Publié le par brouillons-de-culture.fr

Sa réalisatrice le soutient mordicus, certains médias l'affirment haut et fort, d'autres s'interrogent à ce sujet, même si la majorité fait consensus : Barbie est un film féministe. Un postulat qui déclencherait un haussement d'épaules, voire une franche hilarité, s'il n'était symptomatique d'une époque d'artefacts, où le vernis, le clinquant, l'apparence font davantage effet qu'un réel travail de fond. Reprendre une thématique forte des décennies précédentes, celle d'un personnage vivant dans univers factice brusquement confronté à notre réalité, n'était pas en soi une mauvaise idée. De "La rose pourpre du Caire" à "Last Action Hero" en passant par l'immense "Truman Show", certains réalisateurs ont su l'exploiter, sous des formes et styles différents, avec bonheur. Le décliner à la sauce "Toy Story" pouvait avoir de quoi séduire. Vouloir insérer dans cette architecture rose bonbon le sous-texte d'un film post metoo ne manquait à priori pas d'audace.

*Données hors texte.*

Lemma counted_fold (l : list byte) :
  counted l (fold_left count_character l (replicate 256 0%nat, 0%nat)).
Proof.
  induction l as [|x l IH] using rev_ind.
  - unfold counted. cbn [fold_left fst snd]. split_and!.
    + apply length_replicate.
    + intros c. apply lookup_total_replicate_2.
      pose proof (Byte.to_nat_bounded c). lia.
    + intros c. cbn. lia.
    + cbn. lia.
    + done.
  - rewrite fold_left_app. cbn [fold_left].
    destruct (fold_left count_character l (replicate 256 0%nat, 0%nat)) as [cs mx].
    destruct IH as (Hlen & Hocc & Hmax & Hle & Hatt). simpl in *.
    assert (Hx : (Byte.to_nat x < length cs)%nat)
      by (pose proof (Byte.to_nat_bounded x); lia).
    repeat split; simpl.
    + by rewrite length_insert.
    + intros c. rewrite occurrences_snoc. destruct (decide (x = c)) as [->|N].
      * rewrite list_lookup_total_insert_eq by done. rewrite Hocc. lia.
      * rewrite list_lookup_total_insert_ne; [rewrite Hocc; lia|].
        intros E. by apply byte_to_nat_inj in E.
    + intros c. rewrite occurrences_snoc, Hocc.
      pose proof (Hmax c). pose proof (Hmax x).
      destruct (Nat.ltb_spec mx (S (occurrences x l)));
        destruct (decide (x = c)) as [E|N]; try rewrite <- E; lia.
    + rewrite length_app. simpl. rewrite Hocc.
      pose proof (occurrences_le_length x l).
      destruct (Nat.ltb_spec mx (S (occurrences x l))); lia.
    + intros _. rewrite Hocc.
      destruct (Nat.ltb_spec mx (S (occurrences x l))) as [Hlt|Hge].
      * exists x. split; [apply elem_of_app; right; left|].
        rewrite occurrences_snoc. rewrite decide_True by done. lia.
      * destruct l as [|y l'] using rev_ind.
        { specialize (Hmax x). simpl in *. lia. }
        clear IHl'. destruct Hatt as (c & Hc & Hoc).
        { by destruct l'. }
        exists c. split; [apply elem_of_app; by left|].
        rewrite occurrences_snoc. destruct (decide (x = c)) as [->|N]; lia.
Qed.

Lemma filter_ext_elem {A} (P1 P2 : A → Prop)
    `{!∀ x, Decision (P1 x), !∀ x, Decision (P2 x)} (l : list A) :
  (∀ x, x ∈ l → P1 x ↔ P2 x) → filter P1 l = filter P2 l.
Proof.
  induction l as [|a l IH]; intros Hiff; [done|].
  assert (Ha : P1 a ↔ P2 a) by (apply Hiff; left).
  assert (Hl : filter P1 l = filter P2 l) by (apply IH; intros x Hx; apply Hiff; by right).
  destruct (decide (P1 a)).
  - rewrite !filter_cons_True by tauto. by rewrite Hl.
  - rewrite !filter_cons_False by tauto. done.
Qed.

(** Counting the entries of an array that satisfy [P] is counting the
    indices at which [P] holds. *)
Lemma length_filter_indices (P : nat → Prop) `{∀ k, Decision (P k)} (cs : list nat) :
  length (filter P cs) = length (filter (λ i, P (cs !!! i)) (seq 0 (length cs))).
Proof.
  induction cs as [|x cs IH] using rev_ind; [done|].
  rewrite length_app. simpl. rewrite Nat.add_1_r, seq_S. simpl.
  rewrite !filter_app, !length_app.
  f_equal.
  - rewrite IH. f_equal. apply filter_ext_elem.
    intros i Hi. apply elem_of_seq in Hi.
    rewrite lookup_total_app_l by lia. done.
  - assert (E : (cs ++ [x]) !!! length cs = x).
    { rewrite lookup_total_app_r by lia. by rewrite Nat.sub_diag. }
    destruct (decide (P x)).
    + rewrite !filter_cons_True; [done | by rewrite E | done].
    + rewrite !filter_cons_False; [done | by rewrite E | done].
Qed.

#[global] Instance byte_to_nat_Inj : Inj (=) (=) Byte.to_nat.
Proof. intros x y. apply byte_to_nat_inj. Qed.

(** The two results of the column analyzer. *)
Lemma unique_chars_spec (l : list byte) :
  (calculate_character_distribution l).1 = length (remove_dups l).
Proof.
  unfold calculate_character_distribution.
  pose proof (counted_fold l) as H.
  destruct (fold_left count_character l (replicate 256 0%nat, 0%nat)) as [cs mx].
  destruct H as (Hlen & Hocc & _). simpl in *.
  rewrite length_filter_indices, Hlen.
  rewrite <- (length_fmap Byte.to_nat (remove_dups l)).
  apply Permutation_length, NoDup_Permutation.
  - apply NoDup_filter, NoDup_seq.
  - apply NoDup_fmap_2; [apply _ | apply NoDup_remove_dups].
  - intros i. rewrite list_elem_of_filter, elem_of_seq, list_elem_of_fmap. split.
    + intros [Hpos Hi].
      destruct (Byte.of_nat i) as [c|] eqn:E.
      * apply Byte.to_of_nat in E. subst i. exists c. split; [done|].
        apply elem_of_remove_dups, occurrences_pos. by rewrite <- Hocc.
      * apply Byte.of_nat_None_iff in E. lia.
    + intros (c & -> & Hc). rewrite elem_of_remove_dups in Hc.
      split; [rewrite Hocc; by apply occurrences_pos|].
      pose proof (Byte.to_nat_bounded c). lia.
Qed.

Mais las ! Dès les premières images, le doute vient à nous saisir. Face aux poupées traditionnelles que les petites filles  brisent en un geste iconoclaste dès l'apparition de la blonde en maillot de bain, leur nouvelle idole, Barbie nous est présentée en voix off comme la grande libératrice des femmes. Parce qu'elle exerce enfin un métier qui la passionne (il existe toute une collection de "Barbie métiers") ? Certes mais cela n'intervient qu'en troisième position, après la maison, la voiture, autrement dit les possessions. Un simple détail ? Pas vraiment, car ce début constituera la ligne directrice du film. Chaque idée un peu percutante ou, osons le mot, transgressive est aussitôt désamorcée et contredite par le plan suivant.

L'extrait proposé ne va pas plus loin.